Dataset entries:

*** Begin section ***

(** X4: a run without scenarios never creates a driver.  When the
    report step of its [AfterFeatures] throws, the run ends with that
    error.  Otherwise, under a strategy other than ['always'] the handler
    throws a TypeError on [driver.close()], after the reports were
    written, and [done] is never called; under ['always'] it calls [done]
    and sends nothing. *)
Theorem run_without_scenarios (E : Env) (C : Config) (g : gmap string jsval) :
  let w0 := (createWorld C (initial_world g)).2 in
  run E C [] (initial_world g) =
  match report_result E C with
  | Thrown e => (Thrown e, set_trace (report_events E C) w0)
  | Normal _ =>
      if String.eqb (browserTeardownStrategy C) "always"
      then (Normal [], set_trace (report_events E C ++ [EDone]) w0)
      else (Thrown (TypeError "Cannot read property of a value that is not a driver"),
            set_trace (report_events E C) w0)
  end.
Proof.
  intros w0. unfold run. unfold bind at 1. unfold createWorld at 1, modify at 1.
  change (set_globals (createWorld_globals C (w_globals (initial_world g)))
            (initial_world g)) with w0.
  cbn [run_scenarios]. unfold bind at 1. unfold ret at 1.
  unfold bind at 1. unfold AfterFeatures. unfold bind at 1.
  rewrite generate_reports_run.
  destruct (report_result E C) as [[]|e]; [| reflexivity].
  destruct (String.eqb (browserTeardownStrategy C) "always"); cbn [negb].
  - reflexivity.
  - unfold bind at 1. unfold then_. unfold bind at 1.
    rewrite closeBrowser_without_driver by (intros h; discriminate). reflexivity.
Qed.

Lemma closeBrowser_dead C h w :
  w_driver w = VSession h ->
  ~ live h w ->
  closeBrowser C w =
  (Normal (Rejected (WebDriverError "no such session")),
   set_trace (w_trace w ++ [EClose h]) w).
Proof.
  intros Hd Hdead. unfold closeBrowser, then_. unfold bind at 1. unfold bind at 1.
  unfold get at 1. cbv beta iota. rewrite Hd. cbn [as_session].
  unfold bind at 1, ret at 1. unfold close.
  rewrite (command_dead _ _ _ _ _ Hdead). reflexivity.
Qed.

(** X5: when the session of [driver] no longer answers (a step has quit
    it, or the browser has died) and the strategy is not ['always'],
    [AfterFeatures] never calls [done]: when its report step throws it
    ends with that error and sends nothing; otherwise it sends the close,
    which is rejected, and no quit. *)
Theorem AfterFeatures_on_dead_session_never_done (E : Env) (C : Config)
    (h : nat) (w : World) :
  browserTeardownStrategy C <> "always" ->
  w_driver w = VSession h ->
  ~ live h w ->
  AfterFeatures E C w =
  match report_result E C with
  | Thrown e => (Thrown e, set_trace (w_trace w ++ report_events E C) w)
  | Normal _ => (Normal tt, set_trace (w_trace w ++ report_events E C ++ [EClose h]) w)
  end.
Proof.
  intros Ha Hd Hdead. apply String.eqb_neq in Ha.
  unfold AfterFeatures. unfold bind at 1. rewrite generate_reports_run.
  destruct (report_result E C) as [[]|e]; [| reflexivity].
  rewrite Ha. cbn [negb]. unfold bind at 1. unfold then_. unfold bind at 1.
  rewrite (closeBrowser_dead C h) by (try exact Hd; exact Hdead).
  unfold ret, set_trace. simpl. rewrite <- app_assoc. reflexivity.
Qed.

Lemma AfterFeatures_on_dead_session_never_done_witness :
  let C := demo_config "chrome" "clear" in
  let w := (AfterFeatures demo_env C (BeforeScenario demo_env C (initial_world ∅)).2).2 in
  w_trace (AfterFeatures demo_env C w).2 =
    [EBuild 0; EMaximize 0; EClose 0; EQuit 0; EDone; EClose 0].
Proof.
  intros C w.
  assert (Hdead : ~ live 0 w).
  { intros (s & Hs & Hl). vm_compute in Hs. injection Hs as <-. discriminate Hl. }
  rewrite (AfterFeatures_on_dead_session_never_done demo_env C 0%nat w
             ltac:(discriminate) eq_refl Hdead).
  reflexivity.
Defined.

(** ** BeforeScenario *)

Lemma getDriverInstance_unknown E C w :
  ~ In (browserName C) ["firefox"; "phantomjs"; "electron"; "chrome"] ->
  isFileSync E (path_resolve E (cwd E) (browserName C)) = false ->
  getDriverInstance E C w =
  (Thrown (Error ("Could not find driver file: "
                    +:+ path_resolve E (cwd E) (browserName C))), w).
Proof.
  intros Hn Hfile. rewrite (getDriverInstance_default E C w Hn).
  cbv zeta. rewrite Hfile. reflexivity.
Qed.

(** X6: a browser identifier that is neither a named browser nor a driver
    file stops the run at the before handler of the first scenario: the
    error names the file, no session is built, no command is sent, and
    [AfterFeatures] is not reached. *)
Theorem run_with_unknown_driver_stops (E : Env) (C : Config) (g : gmap string jsval)
    (scenarios : list Scenario) :
  ~ In (browserName C) ["firefox"; "phantomjs"; "electron"; "chrome"] ->
  isFileSync E (path_resolve E (cwd E) (browserName C)) = false ->
  scenarios <> [] ->
  exists w',
    run E C scenarios (initial_world g) =
      (Thrown (Error ("Could not find driver file: "
                        +:+ path_resolve E (cwd E) (browserName C))), w')
    /\ w_trace w' = [] /\ w_sessions w' = [] /\ w_driver w' = VUndefined.
Proof.
  intros Hn Hfile Hne. destruct scenarios as [|scenario rest]; [congruence |].
  eexists. split.
  - unfold run. unfold bind at 1. unfold createWorld at 1, modify at 1.
    unfold bind at 1. cbn [run_scenarios]. unfold bind at 1.
    unfold run_scenario. unfold bind at 1. unfold createWorld at 1, modify at 1.
    unfold bind at 1. unfold BeforeScenario. unfold bind at 1. unfold get at 1.
    cbv beta iota. cbn [w_driver set_globals initial_world truthy negb].
    unfold bind at 1. rewrite (getDriverInstance_unknown E C _ Hn Hfile). reflexivity.
  - repeat split.
Qed.

Lemma run_with_unknown_driver_stops_witness :
  (run demo_env (demo_config "opera" "clear") [mkScenario "login" false] (initial_world ∅)).1
  = Thrown (Error "Could not find driver file: /home/ci/opera").
Proof.
  destruct (run_with_unknown_driver_stops demo_env (demo_config "opera" "clear") ∅
              [mkScenario "login" false]
              ltac:(simpl; intros [H | [H | [H | [H | []]]]]; discriminate H)
              eq_refl ltac:(discriminate)) as (w' & Hrun & _).
  rewrite Hrun. reflexivity.
Defined.

(** ** The run under the strategy 'always' *)

(** The hooks of one scenario keep a shared session shared, whatever the
    teardown strategy: the before handler publishes [driver] again after
    [createWorld]. *)
Lemma run_scenario_keeps_shared E C scenario h w :
  session_shared h w ->
  exists w',
    run_scenario E C scenario w = (Normal (VSession h), w') /\ session_shared h w'.
Proof.
  intros (Hd & Hg & Hl & Hlife).
  unfold run_scenario. unfold bind at 1. unfold createWorld at 1, modify at 1.
  unfold bind at 1. unfold BeforeScenario. unfold bind at 1. unfold get at 1.
  cbv beta iota. cbn [w_driver set_globals]. rewrite Hd. cbn [truthy negb].
  unfold bind at 1. unfold ret at 1. unfold set_global, modify.
  unfold bind at 1. unfold get at 1. cbv beta iota.
  cbn [w_globals set_globals]. unfold global_get at 1. rewrite lookup_insert_eq.
  cbn [default from_option].
  match goal with |- context [bind (run_hook (After E C scenario)) _ ?wb] =>
    destruct (After_run E C scenario h wb) as (events & Hafter & Hquiet)
  end.
  { unfold global_get. cbn [w_globals set_globals]. now rewrite lookup_insert_eq. }
  { exact Hl. }
  unfold bind at 1. unfold run_hook. rewrite Hafter. unfold ret.
  eexists. split; [reflexivity |]. repeat split.
  - exact Hd.
  - unfold global_get. cbn [w_globals set_globals set_trace]. now rewrite lookup_insert_eq.
  - exact Hl.
  - cbn [w_trace set_globals set_trace]. rewrite lifecycle_app, Hlife, Hquiet. reflexivity.
Qed.

Lemma run_scenario_first E C scenario w :
  provides_session E C = true ->
  truthy (w_driver w) = false ->
  lifecycle (w_trace w) = [] ->
  exists w',
    run_scenario E C scenario w = (Normal (VSession (length (w_sessions w))), w')
    /\ session_shared (length (w_sessions w)) w'.
Proof.
  intros Hp Hnone Hlife.
  unfold run_scenario. unfold bind at 1. unfold createWorld at 1, modify at 1.
  unfold bind at 1. unfold BeforeScenario. unfold bind at 1. unfold get at 1.
  cbv beta iota. cbn [w_driver set_globals]. rewrite Hnone. cbn [negb].
  unfold bind at 1.
  match goal with |- context [getDriverInstance E C ?wa] =>
    destruct (getDriverInstance_creates E C wa Hp) as (s & events & Hcreate & Hs & Hev)
  end.
  rewrite Hcreate. cbn [w_sessions w_eyes w_globals w_trace w_clock].
  unfold set_global, modify.
  unfold bind at 1. unfold get at 1. cbv beta iota.
  cbn [w_globals set_globals]. unfold global_get at 1. rewrite lookup_insert_eq.
  cbn [default from_option].
  assert (Hl : forall g t,
             live (length (w_sessions w))
                  (mkWorld (VSession (length (w_sessions w))) (w_eyes w) g
                           (w_sessions w ++ [s]) t (w_clock w))).
  { intros g t. exists s. split; [apply lookup_snoc | exact Hs]. }
  match goal with |- context [bind (run_hook (After E C scenario)) _ ?wb] =>
    destruct (After_run E C scenario (length (w_sessions w)) wb) as (tail & Hafter & Hquiet)
  end.
  { unfold global_get. cbn [w_globals set_globals]. now rewrite lookup_insert_eq. }
  { apply Hl. }
  unfold bind at 1. unfold run_hook. rewrite Hafter. unfold ret.
  eexists. split; [reflexivity |]. repeat split.
  - unfold global_get. cbn [w_globals set_globals set_trace]. now rewrite lookup_insert_eq.
  - apply Hl.
  - cbn [w_trace set_globals set_trace].
    rewrite !lifecycle_app, Hlife, Hquiet, lifecycle_build, Hev. reflexivity.
Qed.

Lemma run_scenarios_keep_shared E C scenarios :
  forall h w,
    session_shared h w ->
    exists w',
      run_scenarios E C scenarios w = (Normal (repeat (VSession h) (length scenarios)), w')
      /\ session_shared h w'.
Proof.
  induction scenarios as [|scenario rest IH]; intros h w Hshared.
  - exists w. split; [reflexivity | exact Hshared].
  - destruct (run_scenario_keeps_shared E C scenario h w Hshared) as (w1 & Hone & Hshared1).
    destruct (IH h w1 Hshared1) as (w2 & Hrest & Hshared2).
    exists w2. split; [| exact Hshared2].
    cbn [run_scenarios length repeat]. unfold bind at 1. rewrite Hone.
    unfold bind at 1. rewrite Hrest. reflexivity.
Qed.

Lemma createWorld_always_resets_driver C w :
  browserTeardownStrategy C = "always" ->
  global_get "driver" (w_globals (createWorld C w).2) = VNull.
Proof.
  intros Ha. unfold createWorld, modify, global_get. cbn [snd w_globals set_globals].
  rewrite createWorld_globals_unfold, Ha. simpl. now simplify_map_eq.
Qed.

(** X7: under the strategy ['always'] the session is reused all the same:
    every [createWorld] sets [global.driver] to [null], but the before
    handler publishes the module variable [driver] again, so one session is
    built for the whole run and every scenario sees it.  That session is
    never closed or quit: it is still live when the run is over, whether
    [AfterFeatures] has called [done] (its report step completed) or has
    ended with the error of its report step. *)
Theorem always_strategy_reuses_and_never_destroys (E : Env) (C : Config)
    (g : gmap string jsval) (scenarios : list Scenario) :
  browserTeardownStrategy C = "always" ->
  provides_session E C = true ->
  scenarios <> [] ->
  exists w',
    run E C scenarios (initial_world g) =
      (match report_result E C with
       | Normal _ => Normal (repeat (VSession 0) (length scenarios))
       | Thrown e => Thrown e
       end, w')
    /\ lifecycle (w_trace w') = [EBuild 0]
    /\ live 0 w'
    /\ (report_result E C = Normal tt -> last (w_trace w') = Some EDone)
    /\ (forall w, global_get "driver" (w_globals (createWorld C w).2) = VNull).
Proof.
  intros Ha Hp Hne. destruct scenarios as [|scenario rest]; [congruence |].
  pose (w0 := (createWorld C (initial_world g)).2).
  destruct (run_scenario_first E C scenario w0 Hp eq_refl eq_refl)
    as (wa & Hfirst & Hshared).
  change (length (w_sessions w0)) with 0%nat in Hfirst, Hshared.
  destruct (run_scenarios_keep_shared E C rest 0%nat wa Hshared)
    as (w1 & Hrest & Hshared1).
  destruct Hshared1 as (Hd & Hglobal & (s & Hs & Hl) & Hlife).
  assert (Hrun : forall r w2,
    AfterFeatures E C w1 = (r, w2) ->
    run E C (scenario :: rest) (initial_world g) =
    (match r with
     | Normal _ => Normal (repeat (VSession 0) (length (scenario :: rest)))
     | Thrown e => Thrown e
     end, w2)).
  { intros r w2 Hfinal. unfold run. unfold bind at 1. unfold createWorld at 1, modify at 1.
    change (set_globals (createWorld_globals C (w_globals (initial_world g)))
              (initial_world g)) with w0.
    unfold bind at 1. cbn [run_scenarios length repeat]. unfold bind at 1.
    rewrite Hfirst. unfold bind at 1. rewrite Hrest. unfold ret at 1.
    unfold bind at 1. rewrite Hfinal. now destruct r. }
  destruct (report_result E C) as [[]|e] eqn:Hr.
  - pose proof (AfterFeatures_run E C 0%nat s w1 Hr Hd Hs Hl) as Hfinal.
    rewrite Ha in Hfinal. cbn [String.eqb Ascii.eqb Bool.eqb] in Hfinal.
    eexists. split; [exact (Hrun _ _ Hfinal) |]. split; [| split; [| split]].
    + cbn [w_trace]. rewrite lifecycle_of_AfterFeatures, Hlife. unfold final_teardown.
      rewrite Ha. reflexivity.
    + exists s. split; assumption.
    + intros _. cbn [w_trace]. rewrite !app_assoc. apply last_snoc.
    + intros w. now apply createWorld_always_resets_driver.
  - pose proof (AfterFeatures_report_throws E C e w1 Hr) as Hfinal.
    eexists. split; [exact (Hrun _ _ Hfinal) |]. split; [| split; [| split]].
    + cbn [w_trace set_trace]. rewrite lifecycle_app, Hlife, report_events_no_lifecycle.
      reflexivity.
    + exists s. split; assumption.
    + discriminate.
    + intros w. now apply createWorld_always_resets_driver.
Qed.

*** End section ***

What the task requires: Please print exactly what appears from the first line of the data through the line with "written, and [done]", including both of those lines and nothing past them.

Written answer:
(** X4: a run without scenarios never creates a driver.  When the
    report step of its [AfterFeatures] throws, the run ends with that
    error.  Otherwise, under a strategy other than ['always'] the handler
    throws a TypeError on [driver.close()], after the reports were
    written, and [done] is never called; under ['always'] it calls [done]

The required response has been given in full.